Review: The Jesus Revolution: How God Transformed an Unlikely Generation and How He Can Do It Again Today by Greg Laurie and Ellen Vaughn (Baker Books, 2018)
You know you’re getting older when the people, places and events which were part of your spiritual formation become the object of historical retrospectives. Having watched The Jesus Music movie before Christmas, and then recently completed Jesus and John Wayne, it seemed fitting that the next book in my stack was The Jesus Revolution which actually isn’t a new book, but was released four years ago before inspiring a curriculum study exactly one year ago. I guess it completed a trilogy of reminiscence.
I spent a few blocks of time in southern California between 1979 and 1988 and was privileged to have access to some of the major creators of what, by that time, was becoming less known as Jesus Music and more known as Contemporary Christian Music or CCM. (I was once interviewed for the job of Assistant Editor for the magazine of the same name. When you’re from Canada in the early 1980s, you should never agree to a lunch interview in a Mexican restaurant.)
This book is really three things. First it’s the story of what was going on the world, especially the United States, in the 1960s and ’70s. There is much detail provided, and at times I wondered how much was truly necessary to the two other elements of the book named below, but for those who didn’t live it, it does provide a broad picture of the cultural and political climate that shaped teens and twenty-somethings growing up in those years.
Second, and more importantly, it’s the story of The Jesus People, albeit the American, Southern California version as similar cultural forces were transpiring in the UK as well as other parts of the U.S. Orange County, California was indeed the epicenter; ground zero of a movement that the author places in a line of revivals in American church history going back to the 1800s,
Finally, it is the story of Greg Laurie, the evangelist and founder of Harvest Church in Riverside, California, which begat the Harvest Crusades. With two authors carrying this story, I wondered if it would work, but the two voices speaking this story seem to weave in and out seamlessly. If the book’s subtitle implies that God used “an unlikely generation,” then certainly he used “an unlikely candidate” to reach a literally untold number of people with a straight forward evangelistic challenge.

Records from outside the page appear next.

(** [begin_deliver] keeps the policy and plans the value. *)
Lemma begin_deliver_ok b vs v d p rx f idx m rest :
  length (consumer_txs b) = nc -> (0 < nc)%nat -> policy_ok nc (policy b) -> serves vs (tries b) (fst <$> fates b) (policy b) ->
  begin_deliver route subscribe clone (policy b) (length (consumer_txs b)) v = Some (d, p) ->
  policy_ok nc p /\
  serving (mkBroker rx (consumer_txs b) (batch b) p
    match d with None => Items f idx m rest | Some d => Deliver f idx m rest d end (fates b) (tries b)) (vs ++ [v]).
Proof.
  intros Hlen Hn Hp Hs. rewrite Hlen. unfold begin_deliver, serving. destruct (policy b) as [cur|st|mask st].
  - intros [= <- <-]. cbn [b_pc fates policy tries]. splits. exists vs, (tries b), cur, cur, [], []. simpl.
    rewrite app_nil_r. unfold visited. splits.
  - destruct (route st v (Z.of_nat nc)) as [[t st']|] eqn:Er; [|done]. intros [= <- <-]. cbn [b_pc fates policy tries]. splits.
    + rewrite <- (app_nil_r (tries b)). eapply serves_snoc; [exact Hs|by constructor].
    + pose proof (Z.mod_pos_bound t (Z.of_nat nc)). lia.
  - destruct (subscribe st v (Z.of_nat nc)) as [[t st']|] eqn:Er; [|done]. simpl in Hp. subst mask.
    pose proof (serve_pubsub route subscribe clone nc (all (Z.of_nat nc)) st st' v t Er) as Hsv.
    pose proof (serves_snoc _ _ _ _ _ _ _ _ _ _ _ _ _ Hs Hsv) as Hs'. rewrite app_nil_r in Hs'.
    destruct (Z.eqb_spec (Z.land t (all (Z.of_nat nc))) 0) as [Hz|Hz]; intros [= <- <-].
    + cbn [b_pc fates policy tries]. splits. rewrite Hz, members_zero in Hs'. simpl in Hs'. by rewrite app_nil_r in Hs'.
    + destruct (fan_step_ok clone nc _ v (masked_ok nc t Hz)) as (k & x & more & -> & Hk & Hfan & Hmore).
      cbn [b_pc fates policy tries]. splits. by rewrite Hfan.
Qed.
(* ===== verification/Park.v ===== *)
(** * Wait kernels: [src/src/park/]

    The four kernels that a blocking receiver can select have one contract: one
    waiter that arms, rechecks and parks, and any number of notifiers that publish
    and wake. [EventCount] is that contract's code, one shared access per step;
    [EventCountLaws] is what the receive loop relies on. The second part runs the
    loop of [Receiver::recv] against any number of senders over any kernel, without
    the 50 microsecond timeouts: one shard read per step of the recheck, which
    looks at the working set only; senders that publish any number of values before
    they wake, each store sitting in the sender's store buffer for as long as it
    likes; producers that leave and new ones that register in the inbox. It shows
    that a sleeping receiver always has a wake on its way when an announced value
    waits in its working set or when the last sender left. A value whose store
    drains after its sender's wake looked at the flag, or whose shard is still in
    the inbox, is not covered: the timeouts are what recovers those. The flag's own
    accesses are in sequentially consistent memory.
    The third part is the kernels: [condvar.rs], [hybrid.rs], [std_thread.rs] and
    [spin.rs]. The mutex and condition variable of the [parking_lot] crate are a
    parameter ([CondLock]); thread parking is the standard library's token. *)

From stdpp Require Import prelude gmap.
From S2P Require Import Prelude Staged.

Module park.
Lemma recv_many_loop_spec m w Q G max pushed out :
  world_at w Q G -> pushed <= max ->
  exists w' Q' d, recv_many_loop m w max pushed out =
      OK (pushed + Z.of_nat (length d), w', out ++ d) /\
    world_at w' Q' G /\ moved Q d Q' /\ pushed + Z.of_nat (length d) <= max /\
    staging (rx w') = staging (rx w) /\ same_handles w w'.
Proof.
  revert w Q pushed out. induction m as [|m IH]; intros w Q pushed out Hw Hp; cbn [recv_many_loop].
  { exists w, Q, []. rewrite app_nil_r, Z.add_0_r. splits. constructor. }
  destruct (Z.ltb_spec pushed max) as [Hlt|Hge].
  2:{ exists w, Q, []. rewrite app_nil_r, Z.add_0_r. splits. constructor. }
  destruct (shards (rx w)) as [|z l] eqn:E.
  { exists w, Q, []. rewrite app_nil_r, Z.add_0_r. splits. constructor. }
  destruct (visit_append_spec w Q G (max - pushed) out Hw)
    as (i & sid & n & w1 & _ & _ & _ & Hl & Hnm & -> & Hw1 & He & _); [by rewrite E|lia|].
  cbn [mbind outcome_bind].
  destruct (IH w1 _ (pushed + Z.of_nat n) (out ++ take n (Q sid)) Hw1 ltac:(lia))
    as (w' & Q' & d & -> & Hw' & Hm & Hle & Hst & Hh).
  exists w', Q', (take n (Q sid) ++ d). rewrite length_app, length_take_le, app_assoc by done.
  splits.
  - do 2 f_equal. f_equal. lia.
  - by constructor.
  - rewrite Hst. by destruct He as (_ & _ & _ & -> & _).
  - eapply same_handles_trans; [by apply same_env_handles|done].
Qed.

Lemma world_at_ext w Q Q' G G' :
  (forall s, Q s = Q' s) -> (forall s, s ∈ members w -> G s = G' s) -> world_at w Q G -> world_at w Q' G'.
Proof.
  intros HQ HG Hw. destruct Hw. split; try done.
  - intros s Hs. rewrite <- HQ, <- (HG s Hs). by apply wa_shard0.
  - intros s Hs. rewrite <- HQ. by apply wa_dead0.
  - intros s. rewrite wa_prod0. split; intros [Hs Hg]; (split; [done|]); [by rewrite <- HG|by rewrite HG].
Qed.

Lemma drop_0_id Q sid s : <[sid := drop 0 (Q sid)]> Q s = Q s.
Proof.
  destruct (decide (s = sid)) as [->|Hne]; [by rewrite fn_lookup_insert|by rewrite fn_lookup_insert_ne].
Qed.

The story is set in the past, but with the perspective of today’s developments and hindsight. The current spiritual and cultural climate break in to the story at odd times to wake the reader to the impact today of what happened then. To that end, the book is somewhat didactic when appropriate such as in this instance toward the end of the book,
God grants revival. He grants it to those who are humble enough to know they need it, those who have a certain desperate hunger for Him. Only out of self-despair — a helpless understanding of the reality of sin and one’s absolute inability to cure it — does anyone ever turn wholeheartedly to God. That desperation is sometimes hard to come by in American, because it is the opposite of self-sufficiency. In the U.S., many of live under the illusion that our needs are already met, that maybe God is an add-on to our already comfortable existence… People don’t seek God when they are comfortable. (pp 232-3)
I love that analysis and the observation that those long-haired hippies were desperate for God. This is key to the book’s short epilogue, which questions as to whether we will see a youth movement like the Jesus Revolution again.
One can surely hope.
Harvest Church continues to this day and is in no way related to Harvest Bible Chapel in Chicago.